Mourning In My Sleep: (Re)Connecting with My Ancestors

i have been mourning in my sleep lately. my grandmother, my mother, and dear my aunts janet and carmen have visited me in my dreams. they all passed in the past six years and admittedly, i struggled with providing myself the space to completely mourn them. there always seemed to be someone else in more pain and in need of that kind of space. so as a protective measure, i step into the role of caregiver. or i intellectualize the pain. or i simply go numb. can’t call out of work because you are in a helluva lot of pain. so my grandmother, my mother, janet and carmen have been creating the space needed for mourning in my dreams.

the visitations began with my aunt janet. in the dream, i am searching for a book she left behind as other family members are packing away her things. i dig through bags and boxes for the book but cannot find it. then when i am about to give up, i see her sitting on the porch. i sit next to her and we begin to make small talk. i then ask, “why are you still earthbound?” and turn my head to cry. then i managed to push down my emotions. she replies, “because my work here is not done.” then i wake up crying.

the next day, my cousin evy, carmen’s oldest child, calls me to tell me that she and her sister have finally begun to go through their mother’s things – a year after her death. “we have tons of old pictures of you, your mother and your brother. you have to come visit us.” 

a few days later, i traveled to philadelphia to see my family for the first time in over a year. as we sat around the table going through these photos, i felt all kinds of emotions. some painful and some hysterical. but they all answered questions i had about my family.

my grandmother lost her mother at a young age. my mother was forced to marry my father because she was pregnant at 13. in these stories, i realized that my mother was estranged from her mother as i was estranged from mine in my adult years. my grandmother wasn’t a hugger. neither was my mom. neither was i until the birth of my son.

i am still having visitations and trying to make sense of the direction janet is taking me. i am being patient and slowly providing myself the space to mourn while awake.

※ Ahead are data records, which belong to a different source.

(* ===== verification/CatalogFacts.v ===== *)
(** * CatalogFacts: what the phone reads

    The registry survives a restart, the snapshot shows the newest events and
    the true high-water mark, and the computer header lists live rows only. *)

From S2P Require Import Prelude Text Events Schema Storage Ring RingFacts OutboxFacts Requests Store Lifecycle LifecycleFacts BTree F64 Json JsonFacts JsonRound Config Catalog.
From Stdlib Require Import Ascii.

(** ** The registry *)

Definition id_ok (s : string) : bool := utf8_valid s && negb (String.eqb s "").

Definition approval_ok (row : ResolvedApproval) : bool :=
  id_ok (ra_approval_id row) && id_ok (ra_workflow_id row) && id_ok (ra_resolution row).

Definition registry_ok (r : Registry) : bool :=
  bt_sorted (rg_workflows r) && forallb (λ p, id_ok p.1) (rg_workflows r) &&
  forallb approval_ok (rg_approvals r).

Lemma id_ok_spec s : id_ok s = true ↔ utf8_valid s = true ∧ s ≠ "".
Proof. unfold id_ok. rewrite andb_true_iff, negb_true_iff. by rewrite String.eqb_neq. Qed.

my late mother pictured here with my late aunt carmen. this picture was taken at my mother’s baby shower in early 1970s. my mother was 13 years old. they both passed from complications of cancer – my mother in 2015 and my aunt in 2020.
my late aunt janet (middle) pictured with my grandmother (left) and the man i knew as my grandfather (right) in 1980. my grandmother transitioned in september 2019.
my sister lisa was my mother’s firstborn. because my mother was just 13 years old, lisa was raised by my grandmother. we weren’t close. i didn’t even know she was married until i saw this pic.
picture taken some time in the mid 1980s. my brother nicholas (left) and i were at my cousin’s ruben birthday party at mcdonald’s. i remember loving this floral outfit. janet picked it out for me.
this is me pictured with the youngest of my grandmother’s sons, francisco. he and my mother were the closest. he passed away in february 1989. he was 28 years old. 
i have written about blanca, the youngest of my aunts, extensively. like my aunt janet, blanca did her best to protect me from the world. she died of AIDS-related complications in 1998. she was just 32 years old. before coming across this prayer card last week, i didn’t know the exact date she transitioned. 
this is my uncle josé sometime in the 80s. he and i seldom talked. i don’t remember him being to kind to me. he passed away from AIDS-related complications on january 19, 2001. he was 36 years old. 
when i came across the picture of my brother nicholas, i lost my breath. i had forgotten that he lived in florida for some time in an effort to escape the streets of philadelphia. he returned in early 2001. he transitioned a few months later. he was 21 years old. 
my lovely and amazing aunt janet was my yardstick – for everything. she nurtured my love for reading. she was my cheerleader and she was and continues to be a light in my life. janet became an ancestor on february 2, 2015.